(* ===== verification/Cards.v ===== *)
(** * [packages/shared/src/cards.ts] and [classes.ts]: the card catalogue *)

From Stdlib Require Import QArith.
From S2P Require Import Prelude JsData Effects Shared.
#[local] Open Scope Z_scope.

Inductive ClassId := ATTACK | DEFENSE.
#[export] Instance ClassId_eq : EqDecision ClassId.
Proof. solve_decision. Defined.

Inductive CardTier := COMMON | RARE | EPIC.
#[export] Instance CardTier_eq : EqDecision CardTier.
Proof. solve_decision. Defined.

Inductive CardId :=
| CB_1 | CB_2 | CB_3 | CB_4 | CB_5 | CB_6 | CB_7 | CB_8
| TN_1 | TN_2 | TN_3 | TN_4 | TN_5 | TN_6 | TN_7 | TN_8 | TN_9 | TN_10.
#[export] Instance CardId_eq : EqDecision CardId.
Proof. solve_decision. Defined.

(** The string a [CardId] is in the source. *)
Definition card_str (id : CardId) : jstr :=
  match id with
  | CB_1 => js "CB-1" | CB_2 => js "CB-2" | CB_3 => js "CB-3" | CB_4 => js "CB-4"
  | CB_5 => js "CB-5" | CB_6 => js "CB-6" | CB_7 => js "CB-7" | CB_8 => js "CB-8"
  | TN_1 => js "TN-1" | TN_2 => js "TN-2" | TN_3 => js "TN-3" | TN_4 => js "TN-4"
  | TN_5 => js "TN-5" | TN_6 => js "TN-6" | TN_7 => js "TN-7" | TN_8 => js "TN-8"
  | TN_9 => js "TN-9" | TN_10 => js "TN-10"
  end.

Definition all_card_ids : list CardId :=
  [CB_1; CB_2; CB_3; CB_4; CB_5; CB_6; CB_7; CB_8;
   TN_1; TN_2; TN_3; TN_4; TN_5; TN_6; TN_7; TN_8; TN_9; TN_10].

Lemma all_card_ids_complete id : id ∈ all_card_ids.
Proof. destruct id; unfold all_card_ids; repeat (left || right). Qed.

(** A property of one or two card ids is decided by running over them all. *)
Lemma forall_card (p : CardId -> bool) :
  forallb p all_card_ids = true -> forall id, p id = true.
Proof.
  intros H id. rewrite forallb_forall in H. apply H.
  apply list_elem_of_In, all_card_ids_complete.
Qed.

(** ** [compareCardId] *)

(** [s.indexOf("-")], [s.slice(0, i)], [Number.parseInt(s, 10)] on digits. *)
Definition dash_index (s : jstr) : Z := index_of 45 s.

Fixpoint parse_digits (acc : Z) (s : jstr) : Z :=
  match s with
  | [] => acc
  | c :: s' => if in_range 48 c 57 then parse_digits (acc * 10 + (c - 48)) s' else acc
  end.

Definition parse_card (s : jstr) : jstr * Z :=
  let dash := dash_index s in
  (take (Z.to_nat dash) s, parse_digits 0 (drop (Z.to_nat (dash + 1)) s)).

Definition compareCardId (a b : CardId) : Z :=
  let pa := parse_card (card_str a) in
  let pb := parse_card (card_str b) in
  if negb (bool_decide (pa.1 = pb.1))
  then (if str_cmp pa.1 pb.1 <? 0 then -1 else 1)
  else pa.2 - pb.2.

(** ** Effect unions *)

Inductive OverlayFlag := BRAIN_FOG | DEEP_READ.
#[export] Instance OverlayFlag_eq : EqDecision OverlayFlag.
Proof. solve_decision. Defined.

Inductive CardEffectTemplate :=
| T_TIMER_MODIFY (deltaMs targetCount : Z)
| T_OPTION_DISABLE_TEMPLATE (count durationMs : Z)
| T_OPTION_FAKE (indexes : list Z) (durationMs : Z)
| T_OPTION_LOCK (durationMs : Z)
| T_HINT_REVEAL_TEMPLATE (count : Z)
| T_DELAY_RENDER (delayMs targetCount : Z)
| T_VISUAL_OVERLAY (flag : OverlayFlag) (durationMs : Z)
| T_SEMANTIC_FLIP (durationMs : Z)
| T_QUESTION_REPLAY (extraMs : Z)
| T_SHIELD_TEMPLATE (expiresAfterRoundOffset : Z)
| T_SCORE_MULT (factor : Q)
| T_HAND_DESTROY_TEMPLATE (count : Z)
| T_SECOND_CHANCE.

Inductive CardEffect :=
| TIMER_MODIFY (deltaMs targetCount : Z)
| OPTION_DISABLE (indexes : list Z) (count availableAtResolution durationMs : Z)
| OPTION_FAKE (indexes : list Z) (durationMs : Z)
| OPTION_LOCK (durationMs : Z)
| HINT_REVEAL (partial : jstr)
| DELAY_RENDER (delayMs targetCount : Z)
| VISUAL_OVERLAY (flag : OverlayFlag) (durationMs : Z)
| SEMANTIC_FLIP (durationMs : Z)
| QUESTION_REPLAY (extraMs : Z)
| SHIELD (expiresAtRound : Z)
| SCORE_MULT (factor : Q)
| HAND_DESTROY (count availableAtResolution : Z) (destroyedCardIds : list CardId)
| SECOND_CHANCE.

#[export] Instance Q_eq : EqDecision Q.
Proof. solve_decision. Defined.
#[export] Instance CardEffectTemplate_eq : EqDecision CardEffectTemplate.
Proof. solve_decision. Defined.
#[export] Instance CardEffect_eq : EqDecision CardEffect.
Proof. solve_decision. Defined.

(** The discriminator [kind] of a template and of a resolved effect. *)
Definition template_kind (t : CardEffectTemplate) : jstr :=
  match t with
  | T_TIMER_MODIFY _ _ => js "TIMER_MODIFY"
  | T_OPTION_DISABLE_TEMPLATE _ _ => js "OPTION_DISABLE_TEMPLATE"
  | T_OPTION_FAKE _ _ => js "OPTION_FAKE"
  | T_OPTION_LOCK _ => js "OPTION_LOCK"
  | T_HINT_REVEAL_TEMPLATE _ => js "HINT_REVEAL_TEMPLATE"
  | T_DELAY_RENDER _ _ => js "DELAY_RENDER"
  | T_VISUAL_OVERLAY _ _ => js "VISUAL_OVERLAY"
  | T_SEMANTIC_FLIP _ => js "SEMANTIC_FLIP"
  | T_QUESTION_REPLAY _ => js "QUESTION_REPLAY"
  | T_SHIELD_TEMPLATE _ => js "SHIELD_TEMPLATE"
  | T_SCORE_MULT _ => js "SCORE_MULT"
  | T_HAND_DESTROY_TEMPLATE _ => js "HAND_DESTROY_TEMPLATE"
  | T_SECOND_CHANCE => js "SECOND_CHANCE"
  end.

Definition effect_kind (e : CardEffect) : jstr :=
  match e with
  | TIMER_MODIFY _ _ => js "TIMER_MODIFY"
  | OPTION_DISABLE _ _ _ _ => js "OPTION_DISABLE"
  | OPTION_FAKE _ _ => js "OPTION_FAKE"
  | OPTION_LOCK _ => js "OPTION_LOCK"
  | HINT_REVEAL _ => js "HINT_REVEAL"
  | DELAY_RENDER _ _ => js "DELAY_RENDER"
  | VISUAL_OVERLAY _ _ => js "VISUAL_OVERLAY"
  | SEMANTIC_FLIP _ => js "SEMANTIC_FLIP"
  | QUESTION_REPLAY _ => js "QUESTION_REPLAY"
  | SHIELD _ => js "SHIELD"
  | SCORE_MULT _ => js "SCORE_MULT"
  | HAND_DESTROY _ _ _ => js "HAND_DESTROY"
  | SECOND_CHANCE => js "SECOND_CHANCE"
  end.

(** ** The catalogue *)

Record CardDefinition := mkCard {
  cd_id : CardId;
  cd_classId : ClassId;
  cd_tier : CardTier;
  cd_name : jstr;
  cd_description : jstr;
  cd_effectTemplate : CardEffectTemplate;
  cd_backfireRate : Q;
  cd_cooldownPerMatch : Z;
}.

Definition RAW_ATTACK_CARDS : list CardDefinition := [
  mkCard CB_1 ATTACK COMMON (js "Time Freeze")
    (js "Reduce a target's answer window by 5s.") (T_TIMER_MODIFY (-5000) 1) (1#10) 1;
  mkCard CB_2 ATTACK COMMON (js "Sabotage Q")
    (js "Delay a target's question render by 3s.") (T_DELAY_RENDER 3000 1) (1#10) 1;
  mkCard CB_3 ATTACK COMMON (js "Burn Card")
    (js "Destroy 1 random card from the target's hand.")
    (T_HAND_DESTROY_TEMPLATE 1) (1#10) 1;
  mkCard CB_4 ATTACK RARE (js "Question Lock")
    (js "Lock a target's options for 2s.") (T_OPTION_LOCK 2000) (1#10) 1;
  mkCard CB_5 ATTACK RARE (js "Brain Fog")
    (js "Apply Brain Fog visual overlay for 5s.")
    (T_VISUAL_OVERLAY BRAIN_FOG 5000) (1#10) 1;
  mkCard CB_6 ATTACK COMMON (js "Fake Flag")
    (js "Show 1 fake flag option to a target for 8s.")
    (T_OPTION_FAKE [1] 8000) (1#10) 1;
  mkCard CB_7 ATTACK COMMON (js "Question Flip")
    (js "Flip a target's question semantics for 10s.")
    (T_SEMANTIC_FLIP 10000) (1#10) 1;
  mkCard CB_8 ATTACK EPIC (js "Mass Distraction")
    (js "Delay up to 3 targets' question render by 2s.")
    (T_DELAY_RENDER 2000 3) (1#10) 1
].

Definition RAW_DEFENSE_CARDS : list CardDefinition := [
  mkCard TN_1 DEFENSE COMMON (js "50:50")
    (js "Disable 2 random wrong options for the round.")
    (T_OPTION_DISABLE_TEMPLATE 2 20000) 0 1;
  mkCard TN_2 DEFENSE COMMON (js "Double Points")
    (js "Double your score for the next correct answer.") (T_SCORE_MULT 2) 0 1;
  mkCard TN_3 DEFENSE COMMON (js "Hint Reveal")
    (js "Reveal the first character of the correct answer.")
    (T_HINT_REVEAL_TEMPLATE 1) 0 1;
  mkCard TN_4 DEFENSE RARE (js "Shield")
    (js "Block 1 incoming card for the next round.") (T_SHIELD_TEMPLATE 1) 0 1;
  mkCard TN_5 DEFENSE COMMON (js "Time Bonus")
    (js "Add 5s to your per-question answer deadline.") (T_QUESTION_REPLAY 5000) 0 1;
  mkCard TN_6 DEFENSE COMMON (js "Second Chance")
    (js "Allow yourself to re-submit before the deadline.") T_SECOND_CHANCE 0 1;
  mkCard TN_7 DEFENSE RARE (js "Deep Read")
    (js "Apply Deep Read visual overlay for 5s.")
    (T_VISUAL_OVERLAY DEEP_READ 5000) 0 1;
  mkCard TN_8 DEFENSE COMMON (js "Time Bonus")
    (js "Add 5s to your per-question answer deadline.") (T_QUESTION_REPLAY 5000) 0 1;
  mkCard TN_9 DEFENSE RARE (js "Brain Burst")
    (0xD7 :: js "1.5 score for the next correct answer.") (T_SCORE_MULT (3#2)) 0 1;
  mkCard TN_10 DEFENSE EPIC (js "Perfect Recall")
    (js "Disable 1 random wrong option for the round.")
    (T_OPTION_DISABLE_TEMPLATE 1 20000) 0 1
].

Definition RAW_CARD_CATALOG : list CardDefinition := RAW_ATTACK_CARDS ++ RAW_DEFENSE_CARDS.

(** [Object.freeze] leaves the values as they are. *)
Definition CARD_CATALOG : list CardDefinition := RAW_CARD_CATALOG.

Definition CARD_CATALOG_BY_ID : JsMap jstr CardDefinition :=
  map_of_entries ((fun c => (card_str (cd_id c), c)) <$> CARD_CATALOG).

(** The module-load assertion on [backfireRate]. *)
Definition backfireRate_ok (c : CardDefinition) : bool :=
  Qle_bool 0 (cd_backfireRate c) && Qle_bool (cd_backfireRate c) (1#10).

Definition getCardDefinition (id : CardId) : outcome exn CardDefinition :=
  match map_get (card_str id) CARD_CATALOG_BY_ID with
  | Some def => Ok def
  | None => Throw (JsError "Unknown card id")
  end.

Definition CARD_CATALOG_BY_CLASS (classId : ClassId) : list CardId :=
  js_sort compareCardId
    (cd_id <$> filter (fun c => cd_classId c = classId) CARD_CATALOG).

Definition getClassPool (classId : ClassId) : list CardId := CARD_CATALOG_BY_CLASS classId.

Definition hasCardDefinition (id : jstr) : bool := map_has id CARD_CATALOG_BY_ID.

Definition AOE_CAP_PER_ROUND : Z := 2.
Definition COMMAND_ID_MAX_LENGTH : Z := 64.
Definition MILESTONE_ROUNDS : list Z := set_of_list [5; 12; 20].

(** ** Cosmetic variants *)

Inductive CardVariantKey := DEFAULT | NEON | GOLD.
#[export] Instance CardVariantKey_eq : EqDecision CardVariantKey.
Proof. solve_decision. Defined.

Definition CARD_VARIANT_ORDER : list CardVariantKey := [DEFAULT; NEON; GOLD].
Definition CARD_VARIANT_STREAK_THRESHOLD : Z := 7.

Fixpoint nextCardVariant_from (keys owned : list CardVariantKey) : option CardVariantKey :=
  match keys with
  | [] => None
  | key :: keys' =>
      if bool_decide (key = DEFAULT) then nextCardVariant_from keys' owned
      else if negb (set_has key owned) then Some key
      else nextCardVariant_from keys' owned
  end.

Definition nextCardVariant (ownedVariants : list CardVariantKey) : option CardVariantKey :=
  nextCardVariant_from CARD_VARIANT_ORDER ownedVariants.

(** [pool[unlockIndex % pool.length]]; [None] is [undefined] (a negative index). *)
Definition pickCardForVariantUnlock (classId : ClassId) (unlockIndex : Z) : option CardId :=
  let pool := getClassPool classId in
  if decide (pool = []) then cd_id <$> head CARD_CATALOG
  else js_nth pool (Z.rem unlockIndex (Z.of_nat (length pool))).

(** ** Facts about the catalogue *)

(** Position of a card in the canonical order. *)
Definition card_rank (id : CardId) : Z := index_of id all_card_ids.

Lemma compareCardId_rank a b : Z.sgn (compareCardId a b) = Z.sgn (card_rank a - card_rank b).
Proof.
  apply Z.eqb_eq. revert b.
  apply (forall_card (fun b => Z.sgn (compareCardId a b) =? Z.sgn (card_rank a - card_rank b))).
  revert a. apply (forall_card (fun a => forallb (fun b =>
    Z.sgn (compareCardId a b) =? Z.sgn (card_rank a - card_rank b)) all_card_ids)).
  by_compute.
Qed.

Lemma compareCardId_le a b : compareCardId a b <= 0 <-> card_rank a <= card_rank b.
Proof. pose proof (compareCardId_rank a b). lia. Qed.

Lemma card_rank_inj a b : card_rank a = card_rank b -> a = b.
Proof.
  intros H. assert (forall a, js_nth all_card_ids (card_rank a) = Some a) as Hn.
  { intros c. apply (bool_decide_eq_true_1 (js_nth all_card_ids (card_rank c) = Some c)).
    revert c. apply (forall_card (fun c =>
      bool_decide (js_nth all_card_ids (card_rank c) = Some c))). by_compute. }
  pose proof (Hn a) as Ha. rewrite H, Hn in Ha. congruence.
Qed.

#[export] Instance compareCardId_Comparator : Comparator compareCardId.
Proof.
  split.
  - intros x y. rewrite !compareCardId_rank. lia.
  - intros x y z. rewrite !compareCardId_le. lia.
Qed.

Lemma compareCardId_antisymm a b : compareCardId a b <= 0 -> compareCardId b a <= 0 -> a = b.
Proof. rewrite !compareCardId_le. intros. apply card_rank_inj. lia. Qed.

(** The typed lookup never throws. *)
Definition card_def (id : CardId) : CardDefinition :=
  match getCardDefinition id with Ok d => d | Throw _ => mkCard id ATTACK COMMON [] [] T_SECOND_CHANCE 0 0 end.

Lemma getCardDefinition_total id : getCardDefinition id = Ok (card_def id).
Proof. by destruct id. Qed.

Lemma card_def_id id : cd_id (card_def id) = id.
Proof. by destruct id. Qed.

Lemma getClassPool_NoDup cls : NoDup (getClassPool cls).
Proof. apply (bool_decide_eq_true_1 (NoDup (getClassPool cls))). by destruct cls. Qed.

Lemma elem_of_getClassPool cls id : id ∈ getClassPool cls <-> cd_classId (card_def id) = cls.
Proof.
  assert (bool_decide (id ∈ getClassPool cls) = bool_decide (cd_classId (card_def id) = cls)) as H.
  { apply Bool.eqb_prop. revert id. apply (forall_card (fun id =>
      Bool.eqb (bool_decide (id ∈ getClassPool cls))
               (bool_decide (cd_classId (card_def id) = cls)))).
    by destruct cls. }
  rewrite <- (bool_decide_eq_true (id ∈ _)), H. apply bool_decide_eq_true.
Qed.

Lemma getClassPool_length cls :
  length (getClassPool cls) = match cls with ATTACK => 8 | DEFENSE => 10 end%nat.
Proof. by destruct cls. Qed.

Lemma hasCardDefinition_spec s : hasCardDefinition s = true <-> exists id, s = card_str id.
Proof.
  unfold hasCardDefinition. rewrite map_has_spec.
  assert (CARD_CATALOG_BY_ID.*1 = card_str <$> all_card_ids) as -> by by_compute.
  rewrite list_elem_of_fmap. split; intros (id & Hid); exists id; [naive_solver|].
  split; [done|apply all_card_ids_complete].
Qed.

Lemma card_str_inj a b : card_str a = card_str b -> a = b.
Proof. destruct a, b; intros H; first [reflexivity | vm_compute in H; discriminate H]. Qed.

= = = =

Write out the records exactly, starting at the first line and stopping after the line that contains "Inductive CardTier := COMMON | RARE | EPIC.".

RESPONSE BOX:
(* ===== verification/Cards.v ===== *)
(** * [packages/shared/src/cards.ts] and [classes.ts]: the card catalogue *)

From Stdlib Require Import QArith.
From S2P Require Import Prelude JsData Effects Shared.
#[local] Open Scope Z_scope.

Inductive ClassId := ATTACK | DEFENSE.
#[export] Instance ClassId_eq : EqDecision ClassId.
Proof. solve_decision. Defined.

Inductive CardTier := COMMON | RARE | EPIC.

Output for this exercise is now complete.